REQUIRED ACTION »
Take the entries that follow and return exactly the lines from the one holding "(** [EdwardsPoint::witness]: the" through the one holding "num_select_evals x y", both included. Nothing else is needed.

%%

(* ===== verification/Gadgets.v ===== *)
(** * Constraint systems and the gadgets of franklin_crypto

    A circuit is synthesized with the values of an assignment: a number is its field
    element, a [Boolean] its bit.  The state of [Synth] is whether every constraint
    that was added so far is satisfied by the values, [Err] is a [SynthesisError] and
    a failed assertion is a panic.

    The gadgets that the repository takes from [franklin_crypto::circuit] are the
    fields of the class [Gadgets].  [GadgetLaws] states what the circuit relies on:
    [evals m a b] says that [m] gives the value [a], and that the constraints it adds
    are satisfied if and only if [b]; [Mono m] that [m] never repairs a violation. *)

From S2P Require Import Prelude Bytes Params Externals Primitives AccountLeaf CircuitTree.
Open Scope Z_scope.

(** ** Synthesis *)

Definition Synth (A : Type) : Type := Exec bool A.

(** [cs.enforce] with the values of both sides. *)
Definition enforce (b : bool) : Synth unit := λ s, Val (Ok tt, s && b).

(** [Option::grab] and [Option::get] of [franklin_crypto::circuit::Assignment] *)
Definition grab {A} (o : option A) : result A :=
  match o with Some a => Ok a | None => Err "AssignmentMissing" end.

(** [AllocatedNum::alloc] and [AllocatedBit::alloc] return the error of the closure.  The value is the one
    that the prover assigns to the variable: an input of the circuit, a value that is an argument of the model because no
    constraint fixes it ([ChunkAdvice] of [Circuit]), or a computed value that the constraint after it enforces. *)
Definition alloc {A} (value : result A) : Synth A := λ s, Val (value, s).

Definition assert_synth (b : bool) (msg : string) : Synth unit := total (assert_that b msg).

(** [for x in l { body }] that collects the values of the body. *)
Fixpoint synth_map {A B} (f : A → Synth B) (l : list A) : Synth (list B) :=
  match l with
  | [] => mret []
  | a :: l => b ← f a; bs ← synth_map f l; mret (b :: bs)
  end.

(** [for x in l { acc = body(acc, x) }] *)
Fixpoint synth_fold {A B} (f : B → A → Synth B) (acc : B) (l : list A) : Synth B :=
  match l with
  | [] => mret acc
  | a :: l => acc ← f acc a; synth_fold f acc l
  end.

Definition evals {A} (m : Synth A) (a : A) (b : bool) : Prop := ∀ s, m s = Val (Ok a, s && b).

Class Mono {A} (m : Synth A) : Prop :=
  mono : ∀ s a, m s = Val (Ok a, true) → s = true.

(** ** The gadgets *)

Class Gadgets `{EX : External} : Type := {
  (** num.rs, expression.rs: [Expression]s are used by their values as well *)
  num_equals : Fr → Fr → Synth bool;
  num_select : Fr → Fr → bool → Synth Fr;
  num_select_ifeq : Fr → Fr → Fr → Fr → Synth Fr;
  num_reverse : Fr → Fr → bool → Synth (Fr * Fr);
  into_bits_le : Fr → Synth (list bool);
  into_bits_le_fixed : Fr → nat → Synth (list bool);
  limit_number_of_bits : Fr → nat → Synth unit;
  add_bool_with_coeff : Fr → bool → Fr → Fr;
  inputize : Fr → Synth unit;
  (** boolean.rs *)
  boolean_and : bool → bool → Synth bool;
  boolean_enforce_equal : bool → bool → Synth unit;
  le_bits_into_le_bytes : list bool → list bool;
  (** rescue.rs, sha256.rs, pedersen_hash.rs, multipack.rs, float_point.rs *)
  rescue_hash_gadget : list Fr → Synth (list Fr);
  pack_into_witness : list bool → Synth (list Fr);
  sha256_gadget : list bool → Synth (list bool);
  parse_with_exponent_le : list bool → nat → nat → Z → Synth Fr;
  RescueSponge : Type;
  sponge_new : RescueSponge;
  sponge_specialize : RescueSponge → Z → Synth RescueSponge;
  sponge_absorb : RescueSponge → list Fr → Synth RescueSponge;
  sponge_squeeze : RescueSponge → Synth (Fr * RescueSponge);
  (** polynomial_lookup.rs, interpolation.rs *)
  generate_powers : Fr → nat → Synth (list Fr);
  do_the_lookup : list Fr → list Fr → Synth Fr;
  interpolate : list (Fr * Fr) → option (list Fr);
  (** ecc.rs over the embedded curve; [Fs] is its scalar field *)
  Fs_NUM_BITS : nat;
  Fs_CAPACITY : nat;
  EdwardsPoint : Type;
  point_x : EdwardsPoint → Fr;
  point_y : EdwardsPoint → Fr;
  spending_key_generator : EdwardsPoint;
  on_curve : EdwardsPoint → bool;
  (** [EdwardsPoint::witness]: the coordinates are assigned by the prover and must satisfy the equation of the curve *)
  point_witness : EdwardsPoint → Synth EdwardsPoint;
  recover_from_y_unchecked : bool → Fr → Synth (EdwardsPoint * bool);
  point_mul : EdwardsPoint → list bool → Synth EdwardsPoint;
  point_add : EdwardsPoint → EdwardsPoint → Synth EdwardsPoint;
  point_double : EdwardsPoint → Synth EdwardsPoint;
  pedersen_hash : list bool → Synth EdwardsPoint;
}.

Definition Fr_NUM_BITS : nat := FR_BIT_WIDTH.

(** The number that an element represents. *)
Definition fr_val `{EX : External} (x : Fr) : Z := le_bits_val (get_bits_le_fixed (fr_repr x) 256).

Class GadgetLaws `{G : Gadgets} : Prop := {
  (** [Fr::NUM_BITS] *)
  fr_num_bits x : fr_val x < 2 ^ Z.of_nat Fr_NUM_BITS;
  num_equals_evals x y : evals (num_equals x y) (fr_eqb x y) true;
  num_select_evals x y c : evals (num_select x y c) (if c then x else y) true;
  num_select_ifeq_evals a b x y : evals (num_select_ifeq a b x y) (if fr_eqb a b then x else y) true;
  num_reverse_evals x y c : evals (num_reverse x y c) (if c then (y, x) else (x, y)) true;
  into_bits_le_evals x : evals (into_bits_le x) (get_bits_le_fixed (fr_repr x) Fr_NUM_BITS) true;
  into_bits_le_fixed_evals x n : (n < Fr_NUM_BITS)%nat →
    evals (into_bits_le_fixed x n) (get_bits_le_fixed (fr_repr x) n) (fr_val x <? 2 ^ Z.of_nat n);
  limit_number_of_bits_evals x n : (n < Fr_NUM_BITS)%nat →
    evals (limit_number_of_bits x n) tt (fr_val x <? 2 ^ Z.of_nat n);
  add_bool_with_coeff_val x b c : add_bool_with_coeff x b c = if b then fr_add x c else x;
  inputize_evals x : evals (inputize x) tt true;
  boolean_and_evals a b : evals (boolean_and a b) (a && b) true;
  boolean_enforce_equal_evals a b : evals (boolean_enforce_equal a b) tt (Bool.eqb a b);
  rescue_hash_evals l : evals (rescue_hash_gadget l) [rescue_hash l] true;
  pack_into_witness_evals bits : evals (pack_into_witness bits) (multipacking bits) true;
  sha256_evals l : Forall is_byte l → evals (sha256_gadget (bytes_into_be_bits l)) (bytes_into_be_bits (sha256 l)) true;
  parse_with_exponent_evals bits e m base : length bits = (e + m)%nat → 1 ≤ base →
    ∃ v, 0 ≤ v ≤ (2 ^ Z.of_nat m - 1) * base ^ (2 ^ Z.of_nat e - 1) ∧
      evals (parse_with_exponent_le bits e m base) (fr_of_uint v) true;
  (** the polynomial through some points has their values *)
  interpolate_lookup (points : list (Z * Z)) :
    NoDup points.*1 → Forall (λ p, fits 8 p.1 ∧ fits 8 p.2) points →
    ∃ coeffs, interpolate ((λ p, (fr_of_uint p.1, fr_of_uint p.2)) <$> points) = Some coeffs ∧
      length coeffs = length points ∧
      ∀ x y, (x, y) ∈ points →
        evals (powers ← generate_powers (fr_of_uint x) (length points); do_the_lookup coeffs powers) (fr_of_uint y) true;
  generate_powers_mono x n :: Mono (generate_powers x n);
  do_the_lookup_mono c p :: Mono (do_the_lookup c p);
  into_bits_le_fixed_mono x n :: Mono (into_bits_le_fixed x n);
  sha256_mono l :: Mono (sha256_gadget l);
  parse_with_exponent_mono l e m b :: Mono (parse_with_exponent_le l e m b);
  sponge_specialize_mono sp n :: Mono (sponge_specialize sp n);
  sponge_absorb_mono sp l :: Mono (sponge_absorb sp l);
  sponge_squeeze_mono sp :: Mono (sponge_squeeze sp);
  point_witness_evals p : evals (point_witness p) p (on_curve p);
  recover_from_y_mono x y :: Mono (recover_from_y_unchecked x y);
  point_mul_mono p l :: Mono (point_mul p l);
  point_add_mono p q :: Mono (point_add p q);
  point_double_mono p :: Mono (point_double p);
  pedersen_hash_mono l :: Mono (pedersen_hash l);
}.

%%

ANSWER BELOW »
  (** [EdwardsPoint::witness]: the coordinates are assigned by the prover and must satisfy the equation of the curve *)
  point_witness : EdwardsPoint → Synth EdwardsPoint;
  recover_from_y_unchecked : bool → Fr → Synth (EdwardsPoint * bool);
  point_mul : EdwardsPoint → list bool → Synth EdwardsPoint;
  point_add : EdwardsPoint → EdwardsPoint → Synth EdwardsPoint;
  point_double : EdwardsPoint → Synth EdwardsPoint;
  pedersen_hash : list bool → Synth EdwardsPoint;
}.

Definition Fr_NUM_BITS : nat := FR_BIT_WIDTH.

(** The number that an element represents. *)
Definition fr_val `{EX : External} (x : Fr) : Z := le_bits_val (get_bits_le_fixed (fr_repr x) 256).

Class GadgetLaws `{G : Gadgets} : Prop := {
  (** [Fr::NUM_BITS] *)
  fr_num_bits x : fr_val x < 2 ^ Z.of_nat Fr_NUM_BITS;
  num_equals_evals x y : evals (num_equals x y) (fr_eqb x y) true;
  num_select_evals x y c : evals (num_select x y c) (if c then x else y) true;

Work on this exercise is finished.